─── DATA SUPPLIED

(* ===== verification/EngineSteps.v ===== *)
(** * The engine's steps

    Every command handler and the tick of [Engine] return and keep the
    invariant of [EngineInv]; what each logged is exactly what it did. *)

From stdpp Require Import base strings list numbers option sets relations.
From Stdlib Require Import ZArith Lia.
From S2P Require Import Prelude Domain Arena Job Inventory Priority ReadySet Eligibility.
From S2P Require Import Decay FairShare Pack Backfill Preempt Scheduler Cycle Frame.
From S2P Require Import Codec LogRecord Log Snapshot Store Journal Command Engine EngineInv.
Open Scope Z_scope.
Open Scope list_scope.

(** ** The calls, as effects *)

Section Effects.
Context (s : Scheduler) (jobs : Arena Job) (id : JobId) (j : Job) (now : VirtualTime) (config : CycleConfig).
Hypothesis Hinv : Sched_inv s jobs.
Hypothesis Hcfg : config_ok config.
Hypothesis Hnow : is_u64 now.
Hypothesis Hj : Arena_get jobs id = Some j.

(** A call that returned, what it did, and that it kept the rest. *)
Definition call_done {A} (o : exec (outcome A)) (a : A) (st : JobState) (l : list JobId) (st' : JobState) : Prop :=
  ∃ s' jobs', o = Done (s', jobs', Ok a) ∧ Sched_inv s' jobs' ∧ call_effect jobs id st l st' jobs' ∧
    NoDup l ∧ id ∉ l ∧ edges (sc_deps s') ⊆ edges (sc_deps s).

Lemma not_among_blocked l : all_blocked jobs l → state j ≠ JobState.Blocked → id ∉ l.
Proof.
  intros Hb Hs Hin. specialize (Hb _ Hin). unfold job_state in Hb. rewrite Hj in Hb. simpl in Hb. congruence.
Qed.

Lemma occupies_not_blocked st : occupies_slot st = true → st ≠ JobState.Blocked ∧ is_terminal st = false.
Proof. by destruct st. Qed.

Lemma completed_done :
  occupies_slot (state j) = true →
  ∃ p, call_done (on_completed s id jobs now config) p JobState.Completed p JobState.Ready.
Proof.
  intros Ho. destruct (on_completed_spec s jobs id j now config) as (s' & jobs' & p & E & Hi & Hn & Hp & Hs); [done..|].
  destruct (on_completed_frame _ _ _ _ _ _ _ _ E) as [Hl He]. exists p, s', jobs'.
  assert (all_blocked jobs p) as Hb by (intros x [? _]%Hp; by eapply dep_edge_blocked).
  do 2 (split; [done|]). split; [done|]. split; [done|]. split; [|done].
  apply not_among_blocked; [done|]. by apply occupies_not_blocked.
Qed.

Lemma terminated_done {A} (o : exec (outcome A)) (a : A) C st s' jobs' :
  o = Done (s', jobs', Ok a) → call_frame s jobs o → terminated_post s jobs id st s' jobs' C →
  call_done o a st C JobState.Cancelled.
Proof.
  intros E Hf (Hi & Hn & HC & Hs). destruct (Hf _ _ _ E) as [Hl He]. exists s', jobs'.
  do 2 (split; [done|]). split; [split; [done|done|]|]. 
  - intros x [? ?]%HC. eapply cascade_blocked; [apply Hinv|done|done].
  - split; [done|]. split; [|done]. by intros [? _]%HC.
Qed.

Lemma failed_done :
  occupies_slot (state j) = true →
  ∃ C, call_done (on_failed s id jobs now config) C JobState.Failed C JobState.Cancelled.
Proof.
  intros Ho. destruct (on_failed_spec s jobs id j now config) as (s' & jobs' & C & E & Hp); [done..|].
  exists C. eapply terminated_done; [done|apply on_failed_frame|done].
Qed.

Lemma cancel_done :
  is_terminal (state j) = false →
  ∃ C, call_done (cancel s id jobs now config) C JobState.Cancelled C JobState.Cancelled.
Proof.
  intros Ho. destruct (cancel_spec s jobs id j now config) as (s' & jobs' & C & E & Hp); [done..|].
  exists C. eapply terminated_done; [done|apply cancel_frame|done].
Qed.

(** A call that moves this job alone. *)
Lemma single_effect jobs' j' st :
  arena_rel job_like jobs jobs' → state j' = st →
  (∀ x, Arena_get jobs' x = if decide (id = x) then Some j' else Arena_get jobs x) →
  call_effect jobs id st [] st jobs'.
Proof.
  intros Hl Hs Hget. split; [done| |by intros x ?%elem_of_nil]. intros x. unfold job_state. rewrite Hget.
  destruct (decide (x = id)) as [->|Hx]; [rewrite decide_True by done; simpl; by rewrite Hs|].
  rewrite decide_False by done. by rewrite decide_False by apply not_elem_of_nil.
Qed.

Lemma requeue_done :
  occupies_slot (state j) = true →
  call_done (requeue s id jobs now config) tt JobState.Ready [] JobState.Ready.
Proof.
  intros Ho. destruct (requeue_spec s jobs id j now config) as (s' & jobs' & E & Hi & Hget); [done..|].
  destruct (requeue_frame _ _ _ _ _ _ _ _ E) as [Hl He]. exists s', jobs'. do 2 (split; [done|]).
  split; [by eapply single_effect; [done| |exact Hget]|]. split; [constructor|]. split; [apply not_elem_of_nil|done].
Qed.

Lemma on_preempted_done :
  state j = JobState.Preempted →
  call_done (on_preempted s id jobs now config) tt JobState.Ready [] JobState.Ready.
Proof.
  intros Ho. destruct (on_preempted_spec s jobs id j now config) as (s' & jobs' & E & Hi & Hget); [done..|].
  destruct (on_preempted_frame _ _ _ _ _ _ _ _ E) as [Hl He]. exists s', jobs'. do 2 (split; [done|]).
  split; [by eapply single_effect; [done| |exact Hget]|]. split; [constructor|]. split; [apply not_elem_of_nil|done].
Qed.

Lemma preempt_done :
  state j = JobState.Running →
  call_done (Done (preempt s id jobs)) tt JobState.Preempted [] JobState.Preempted.
Proof.
  intros Ho. destruct (preempt_spec s jobs id j Hinv Hj Ho) as (jobs' & E & Hi & Hget).
  destruct (preempt_frame _ _ _ s jobs' (Ok tt) (f_equal Done E)) as [Hl He]. exists s, jobs'.
  split; [by rewrite E|]. split; [done|]. split; [|split; [constructor|split; [apply not_elem_of_nil|done]]].
  eapply single_effect; [done| |intros x; rewrite Hget; by eapply Arena_set_get]. done.
Qed.
End Effects.

(** The records of the engine that carry no job always fit. *)
Lemma event_fits (mk : JobId → VirtualTime → LogRecord) id now :
  mk ∈ [LogRecord.Dispatched; LogRecord.Completed; LogRecord.Failed; LogRecord.Cancelled;
        LogRecord.Requeued; LogRecord.Preempted] →
  is_u64 id → is_u64 now → record_fits (mk id now).
Proof.
  intros Hm Hi Hn. repeat (apply elem_of_cons in Hm as [->|Hm]; [split; [done|simpl; lia]|]).
  by apply elem_of_nil in Hm.
Qed.

Lemma forgotten_fits id : is_u64 id → record_fits (LogRecord.Forgotten id).
Proof. intros Hi. split; [done|simpl; lia]. Qed.

Lemma note_all_terminal_eq e ids at_ :
  note_all_terminal e ids at_ = with_terminal e (eg_terminal e ++ ((fun x => (at_, x)) <$> ids)).
Proof.
  unfold note_all_terminal. revert e. induction ids as [|x ids IH]; intros e; simpl.
  - rewrite app_nil_r. by destruct e.
  - rewrite IH. unfold note_terminal. simpl. by rewrite <-app_assoc.
Qed.

Section Steps.
Context (hash : bytes → Z) {Q : Type → Type} `{ArrayQueue Q}.

#[local] Abbreviation step_ok := (step_ok hash).

(** ** What does not touch the state the invariant speaks of *)

Lemma push_dispatch_of e (w : World Q) d :
  Engine_inv e → step_of hash e [] [] (push_dispatch e w d).1.
Proof.
  intros He. unfold push_dispatch. destruct (outbox_push _ _) as [o [u|b]]; [by apply step_of_refl|].
  split; [by destruct He|done|constructor|by apply logs_nil].
Qed.

Lemma push_dispatch_ok e (w : World Q) d : Engine_inv e → step_ok e (push_dispatch e w d).1.
Proof. intros He. by eapply step_of_ok, push_dispatch_of. Qed.

Lemma push_dispatch_names e (w : World Q) d : eg_names (push_dispatch e w d).1 = eg_names e.
Proof. unfold push_dispatch. by destruct (outbox_push _ _) as [? []]. Qed.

──────

■ WORK REQUIRED
Exactly as they appear above, output the lines of the data from the first through the one that contains "(** A call that returned, what", and only those lines.

■ RESULT OF THIS TASK
(* ===== verification/EngineSteps.v ===== *)
(** * The engine's steps

    Every command handler and the tick of [Engine] return and keep the
    invariant of [EngineInv]; what each logged is exactly what it did. *)

From stdpp Require Import base strings list numbers option sets relations.
From Stdlib Require Import ZArith Lia.
From S2P Require Import Prelude Domain Arena Job Inventory Priority ReadySet Eligibility.
From S2P Require Import Decay FairShare Pack Backfill Preempt Scheduler Cycle Frame.
From S2P Require Import Codec LogRecord Log Snapshot Store Journal Command Engine EngineInv.
Open Scope Z_scope.
Open Scope list_scope.

(** ** The calls, as effects *)

Section Effects.
Context (s : Scheduler) (jobs : Arena Job) (id : JobId) (j : Job) (now : VirtualTime) (config : CycleConfig).
Hypothesis Hinv : Sched_inv s jobs.
Hypothesis Hcfg : config_ok config.
Hypothesis Hnow : is_u64 now.
Hypothesis Hj : Arena_get jobs id = Some j.

(** A call that returned, what it did, and that it kept the rest. *)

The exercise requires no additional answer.